(** The node went on with an answer, or over a timeout it may pass. *)
Definition continues n env (handler : HumanHandler W) (req : HumanRequest) e : Prop :=
  (∃ resp, handled handler req (inl resp) ∧ answered n resp e) ∨
  (∃ err, handled handler req (inr err) ∧
     (hc_OnTimeout (hn_config n) = HumanTimeoutDefault ∧ hc_DefaultOption (hn_config n) ≠ EmptyString ∨
      hc_OnTimeout (hn_config n) = HumanTimeoutSkip) ∧
     ∀ x, x ≠ hc_OutputVar (hn_config n) → GetVar e x = GetVar env x).

Lemma ask_continues n env handler req w w' e :
  exec (ask n env handler req) w = (w', Some (inl e)) → continues n env handler req e.
Proof.
  unfold ask. rewrite exec_bind. destruct (exec (handler req) w) as [w1 [[resp|err]|]] eqn:Hh; [| |done].
  - intros Hs. left. exists resp. split; [by exists w, w1|]. by eapply store_answer_answered.
  - rewrite exec_bind, exec_act. destruct (is_deadline _); [|discriminate].
    intros Hs. right. exists err. split; [by exists w, w1|]. by eapply handleTimeout_continues.
Qed.

(** A human node is a gate. It returns an envelope only after its handler was
    asked with a request of the configured type, and either the handler answered and
    the envelope carries the answer (the approval of an approval request in its own
    variable), or the handler failed at a deadline that the node is configured to
    pass over, in which case nothing but the output variable is changed. *)
Theorem human_continues n env w w' e :
  exec (Run n env) w = (w', Some (inl e)) →
  ∃ handler req, hc_Handler (hn_config n) = Some handler ∧ hq_Type req = hc_RequestType (hn_config n) ∧
    hq_Data req = buildRequestData n env ∧ continues n env handler req e.
Proof.
  unfold Run. rewrite exec_bind, exec_act. destruct (ctx_Done w).2; [discriminate|].
  destruct (hc_Handler (hn_config n)) as [handler|]; [|discriminate].
  destruct (buildPrompt n env) as [prompt|]; [|discriminate].
  do 2 rewrite exec_bind, exec_act. intros Hrun. exists handler. eexists. split_and!; [done|..].
  3: { destruct (0 <? hc_Timeout (hn_config n))%Z.
       - rewrite exec_bind, exec_act, exec_bind in Hrun.
         destruct (exec (ask _ _ _ _) _) as [w1 [r|]] eqn:Ha in Hrun; [|discriminate].
         rewrite exec_bind, exec_act in Hrun. injection Hrun as _ ->. by eapply ask_continues.
       - by eapply ask_continues. }
  all: done.
Qed.
End Gate.

(** ** The channel handler *)

Module ChannelHandler.
Record ChannelHumanHandler := mkChannelHandler {
  requests : list HumanRequest;
  responses : list HumanResponse;
  bufferSize : nat;
  pending : gmap string HumanRequest
}.
Implicit Types h : ChannelHumanHandler.

Definition NewChannelHumanHandler (size : Z) : ChannelHumanHandler :=
  mkChannelHandler [] [] (if (size <=? 0)%Z then 10 else Z.to_nat size) ∅.

Definition set_requests l h := mkChannelHandler l (responses h) (bufferSize h) (pending h).
Definition set_responses l h := mkChannelHandler (requests h) l (bufferSize h) (pending h).
Definition set_pending m h := mkChannelHandler (requests h) (responses h) (bufferSize h) m.

Definition GetPending (id : string) h : option HumanRequest := pending h !! id.
Definition PendingCount h : nat := size (pending h).

(** Where a call of [Request] is. *)
Inductive request_call :=
| CSend (req : HumanRequest)                       (** at [h.requests <- req] *)
| CWait (req : HumanRequest)                       (** at the first [<-h.responses] *)
| CPutBack (req : HumanRequest) (resp : HumanResponse) (** at [h.responses <- resp] *)
| CAgain (req : HumanRequest)                      (** at the second [<-h.responses] *)
| CLeave (req : HumanRequest) (r : HumanResponse + error) (** before the deferred [delete] *)
| CReturn (req : HumanRequest) (r : HumanResponse + error).
(** The copy of an element or an entry; [copy] copies maps, and only slices of
    [any] are copied ([deepCopySlice]). *)
Fixpoint copy_ref (copy : option nat → GoM store nat) (r : ref) : GoM store ref :=
  match as_map_ref r, r with
  | Some m, _ => l ← copy m; mret (RMap l)
  | None, RList elem rs =>
      if bool_decide (elem = "interface {}") then
        rs' ← foldr (λ x rest, x' ← copy_ref copy x; rest' ← rest; mret (x' :: rest')) (mret []) rs;
        mret (RList elem rs')
      else mret r
  | None, _ => mret r
  end.

(** Without fuel the recursion does not end, which overflows the stack: the
    nesting of maps that do not contain themselves is at most their number. *)
Section Copy.
Context `{RangeOrder}.

Fixpoint copy_entries (copy : option nat → GoM store nat) (l' : nat) (kvs : list (string * ref)) : GoM store () :=
  match kvs with
  | [] => mret tt
  | (k, v) :: kvs => r ← copy_ref copy v; modify (put l' k r);; copy_entries copy l' kvs
  end.

Fixpoint copy_map (fuel : nat) (m : option nat) : GoM store nat :=
  match fuel with
  | 0 => panic
  | S fuel' =>
      l' ← new_map ∅;
      kvs ← gets (λ st, range_map "deepCopyMap" (map_object m st));
      copy_entries (copy_map fuel') l' kvs;;
      mret l'
  end.

Definition deepCopyMap (m : option nat) : GoM store nat := λ st, copy_map (S (length st)) m st.

(** [MaxDepth = 0] is no limit. *)
Fixpoint flatten_entries (flatten : option nat → string → Z → GoM store ()) (prefix sep : string)
    (maxDepth currentDepth : Z) (result : nat) (kvs : list (string * ref)) : GoM store () :=
  match kvs with
  | [] => mret tt
  | (k, v) :: kvs =>
      let key := if bool_decide (prefix = EmptyString) then k else prefix ^^ sep ^^ k in
      match as_map_ref v, (maxDepth =? 0)%Z || (currentDepth <? maxDepth)%Z with
      | Some nested, true => flatten nested key (currentDepth + 1)%Z
      | _, _ => modify (put result key v)
      end;;
      flatten_entries flatten prefix sep maxDepth currentDepth result kvs
  end.

Fixpoint flatten_map (fuel : nat) (m : option nat) (prefix sep : string) (maxDepth currentDepth : Z)
    (result : nat) : GoM store () :=
  match fuel with
  | 0 => panic
  | S fuel' =>
      kvs ← gets (λ st, range_map "flattenMap" (map_object m st));
      flatten_entries (λ m' prefix' depth', flatten_map fuel' m' prefix' sep maxDepth depth' result)
        prefix sep maxDepth currentDepth result kvs
  end.

Definition flattenMap (m : option nat) (prefix sep : string) (maxDepth currentDepth : Z) (result : nat)
    : GoM store () :=
  λ st, flatten_map (S (length st)) m prefix sep maxDepth currentDepth result st.

(** The keys are those at the start of the loop, the values those of the moment. *)
Fixpoint deep_merge_entries (rec : option nat → option nat → GoM store ()) (dst src : option nat)
    (keys : list string) : GoM store () :=
  match keys with
  | [] => mret tt
  | k :: keys =>
      srcVal ← gets (λ st, map_object src st !! k);
      match srcVal with
      | None => mret tt
      | Some srcVal =>
          dstVal ← gets (λ st, map_object dst st !! k);
          match dstVal ≫= as_map_ref, as_map_ref srcVal with
          | Some dstMap, Some srcMap => rec dstMap srcMap
          | _, _ => map_write dst k srcVal;; mret tt
          end
      end;;
      deep_merge_entries rec dst src keys
  end.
══════════
*THE PROBLEM:* Of all the entries above, output exactly the lines between the one holding "pending : gmap string HumanRequest" and the one holding "first [<-h.responses] *)", inclusive.

*EXERCISE ANSWER:*
  pending : gmap string HumanRequest
}.
Implicit Types h : ChannelHumanHandler.

Definition NewChannelHumanHandler (size : Z) : ChannelHumanHandler :=
  mkChannelHandler [] [] (if (size <=? 0)%Z then 10 else Z.to_nat size) ∅.

Definition set_requests l h := mkChannelHandler l (responses h) (bufferSize h) (pending h).
Definition set_responses l h := mkChannelHandler (requests h) l (bufferSize h) (pending h).
Definition set_pending m h := mkChannelHandler (requests h) (responses h) (bufferSize h) m.

Definition GetPending (id : string) h : option HumanRequest := pending h !! id.
Definition PendingCount h : nat := size (pending h).

(** Where a call of [Request] is. *)
Inductive request_call :=
| CSend (req : HumanRequest)                       (** at [h.requests <- req] *)
| CWait (req : HumanRequest)                       (** at the first [<-h.responses] *)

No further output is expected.